As the course gets going, the flow of questions and answers becomes steady. We will use the piazza system to help manage the traffic. You will need a piazza account to participate.

If you have any remaining questions about the course, please send email to the instructor at ams .at. cs .dot. uchicago .dot. edu.

Lecture Schedule

(subject to change)

Week Monday Wednesday Friday
1
  • lecture 1: welcome and orientation; atoms; expressions; images
  • lecture 2: functions; design recipe
  • lecture 3: booleans; conditionals; compound data
  • lecture 4: local bindings; structures; variants
  • lab: simple graphics, day-of-week
  • lecture 5: self-referential variants; recursion
  • lecture 6: lists
2
  • lecture 7: two lists; natural numbers
  • lecture 8: recursive graphics; pattern matching
  • lecture 9: polymorphism; higher-order functions
  • lecture 10: map and filter
  • lab: recursive graphics
  • lecture 11: fold; lambda; curried functions
  • lecture 12: local functions; modules
3
  • lecture 13: trees: family trees, expression trees
  • lecture 14: binary search trees
  • lab: Google image charts
  • July 4th
  • midterm exam
  • lecture 15: worlds and universes
4
  • lecture 16: expression trees
  • lecture 17: mutual recursion
  • lecture 18: game strategy
  • lecture 19: graphs; route finding
  • lab: B-trees
  • lecture 20: algorithm analysis
  • lecture 21: insertion sort; mergesort; quicksort
5
  • lecture 22: boxes and effects
  • lecture 23: vectors; hash tables
  • lecture 24: binary search; in-place sort
  • lecture 25: backtracking
  • lab: Huffman codes
  • final exam

Evaluation

Your grade in this course will be computed according to the following formula:

Late work will not be accepted. Our time frame is compressed and you must keep up. Exceptions to this policy will be granted only in the case of extraordinary circumstances.

Devices Off

You must power down all laptops, phones, iPods, tablets, magic wands, etc. while you are in class. Better yet, leave them home. This policy is the result of years of competing for attention with email, text messages, cat videos and the rest. Enough. I hereby win this competition by banishing the opponent. Invest in a paper notebook and a writing utensil or two, bring them with you, and take notes.

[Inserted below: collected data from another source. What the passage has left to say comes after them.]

(** The first FLOW_SIG_SIZE bytes. *)
Definition flow_bytes (f : flow) : list Z :=
  be_bytes 8 (tun_id f) ++ be_bytes 8 (metadata f)
  ++ ipv6_src f ++ ipv6_dst f ++ nd_target f
  ++ le_bytes 4 (skb_priority f) ++ concat (le_bytes 4 <$> regs f)
  ++ be_bytes 4 (nw_src f) ++ be_bytes 4 (nw_dst f) ++ be_bytes 4 (ipv6_label f)
  ++ le_bytes 2 (in_port f) ++ be_bytes 2 (vlan_tci f) ++ be_bytes 2 (dl_type f)
  ++ be_bytes 2 (tp_src f) ++ be_bytes 2 (tp_dst f)
  ++ dl_src f ++ dl_dst f ++ be_bytes 1 (nw_proto f) ++ be_bytes 1 (nw_tos f)
  ++ arp_sha f ++ arp_tha f ++ be_bytes 1 (nw_ttl f) ++ be_bytes 1 (nw_frag f).

(** memcmp: the sign of the first difference of two byte strings. *)
Fixpoint memcmp (a b : list Z) : Z :=
  match a, b with
  | x :: a', y :: b' => if x <? y then -1 else if y <? x then 1 else memcmp a' b'
  | _, _ => 0
  end.

Definition flow_compare_3way (a b : flow) : Z := memcmp (flow_bytes a) (flow_bytes b).
Definition flow_equal (a b : flow) : bool := flow_compare_3way a b =? 0.
Definition flow_hash (f : flow) (basis : Z) : Z := hash_bytes (flow_bytes f) basis.

Definition flow_zero_wildcards (f : flow) (w : flow_wildcards) : flow :=
  let wc := wildcards w in
  let tos := nw_tos f in
  let tos := if has wc FWW_NW_DSCP then Z.land tos (bnot 8 IP_DSCP_MASK) else tos in
  let tos := if has wc FWW_NW_ECN then Z.land tos (bnot 8 IP_ECN_MASK) else tos in
  {| tun_id := Z.land (tun_id f) (tun_id_mask w);
     metadata := Z.land (metadata f) (metadata_mask w);
     ipv6_src := ipv6_addr_bitand (ipv6_src f) (ipv6_src_mask w);
     ipv6_dst := ipv6_addr_bitand (ipv6_dst f) (ipv6_dst_mask w);
     nd_target := ipv6_addr_bitand (nd_target f) (nd_target_mask w);
     skb_priority := 0;
     regs := zip_with Z.land (regs f) (reg_masks w);
     nw_src := Z.land (nw_src f) (nw_src_mask w);
     nw_dst := Z.land (nw_dst f) (nw_dst_mask w);
     ipv6_label := Z.land (ipv6_label f) (ipv6_label_mask w);
     in_port := if has wc FWW_IN_PORT then 0 else in_port f;
     vlan_tci := Z.land (vlan_tci f) (vlan_tci_mask w);
     dl_type := if has wc FWW_DL_TYPE then 0 else dl_type f;
     tp_src := Z.land (tp_src f) (tp_src_mask w);
     tp_dst := Z.land (tp_dst f) (tp_dst_mask w);
     dl_src := eth_addr_bitand (dl_src f) (dl_src_mask w);
     dl_dst := eth_addr_bitand (dl_dst f) (dl_dst_mask w);
     nw_proto := if has wc FWW_NW_PROTO then 0 else nw_proto f;
     nw_tos := tos;
     arp_sha := eth_addr_bitand (arp_sha f) (arp_sha_mask w);
     arp_tha := eth_addr_bitand (arp_tha f) (arp_tha_mask w);
     nw_ttl := if has wc FWW_NW_TTL then 0 else nw_ttl f;
     nw_frag := Z.land (nw_frag f) (nw_frag_mask w) |}.

Record flow_metadata := MkMetadata { fmd_tun_id : Z; fmd_metadata : Z; fmd_regs : list Z; fmd_in_port : Z }.

Definition flow_get_metadata (f : flow) : flow_metadata :=
  MkMetadata (tun_id f) (metadata f) (regs f) (in_port f).

Definition flow_set_dl_vlan (vid : Z) (f : flow) : flow :=
  if vid =? OFP10_VLAN_NONE then with_vlan_tci 0 f
  else
    let vid := Z.land vid VLAN_VID_MASK in
    let f := with_vlan_tci (Z.land (vlan_tci f) (bnot 16 VLAN_VID_MASK)) f in
    with_vlan_tci (Z.lor (vlan_tci f) (Z.lor VLAN_CFI vid)) f.

Definition flow_set_vlan_vid (vid : Z) (f : flow) : flow :=
  let mask := Z.lor VLAN_VID_MASK VLAN_CFI in
  let f := with_vlan_tci (Z.land (vlan_tci f) (bnot 16 mask)) f in
  with_vlan_tci (Z.lor (vlan_tci f) (Z.land vid mask)) f.

Definition flow_set_vlan_pcp (pcp : Z) (f : flow) : flow :=
  let pcp := Z.land pcp 7 in
  let f := with_vlan_tci (Z.land (vlan_tci f) (bnot 16 VLAN_PCP_MASK)) f in
  with_vlan_tci (Z.lor (vlan_tci f) (Z.lor (Z.shiftl pcp VLAN_PCP_SHIFT) VLAN_CFI)) f.

(** *** Wildcards *)

Definition flow_wildcards_init_catchall : flow_wildcards :=
  {| wildcards := FWW_ALL; tun_id_mask := 0; nw_src_mask := 0; nw_dst_mask := 0;
     ipv6_src_mask := in6addr_any; ipv6_dst_mask := in6addr_any; ipv6_label_mask := 0;
     nd_target_mask := in6addr_any; reg_masks := replicate FLOW_N_REGS 0; metadata_mask := 0;
     vlan_tci_mask := 0; nw_frag_mask := 0; tp_src_mask := 0; tp_dst_mask := 0;
     dl_src_mask := replicate 6 0; dl_dst_mask := replicate 6 0;
     arp_sha_mask := replicate 6 0; arp_tha_mask := replicate 6 0; zeros := 0 |}.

One exception: students with documented handwriting issues may turn on a laptop and open a text editor for note taking while turning off their wireless antenna. Come speak to me if you are such a student.

Academic Honesty

As the world of computer programming becomes ever vaster and the Internet becomes ever more populated with ripe fruits to copy and paste, your personal ethics are absolutely essential in maintaining the worth and integrity of your education. Remember that an honest failure is of infinitely greater value than a dishonest success. I can't amplify this enough.

College-wide honesty guidelines are here. The college's policies are always the last word, if there is any uncertainty.

The following rules of thumb summarize honesty as it pertains to this course:

  1. Do not copy anyone's work.
  2. Do not allow your work to be copied by anyone.
  3. Do not submit work identical to another student's.
  4. Document all collaboration.
  5. Credit your sources.

To expand on the second rule, sharing completed or partially completed work in advance of its deadline in any way, including posting to the Internet, is expressly forbidden.

When it is time to do the actual coding, writing, etc., do your own work. Your work.

Dishonest behavior will result in serious consequences.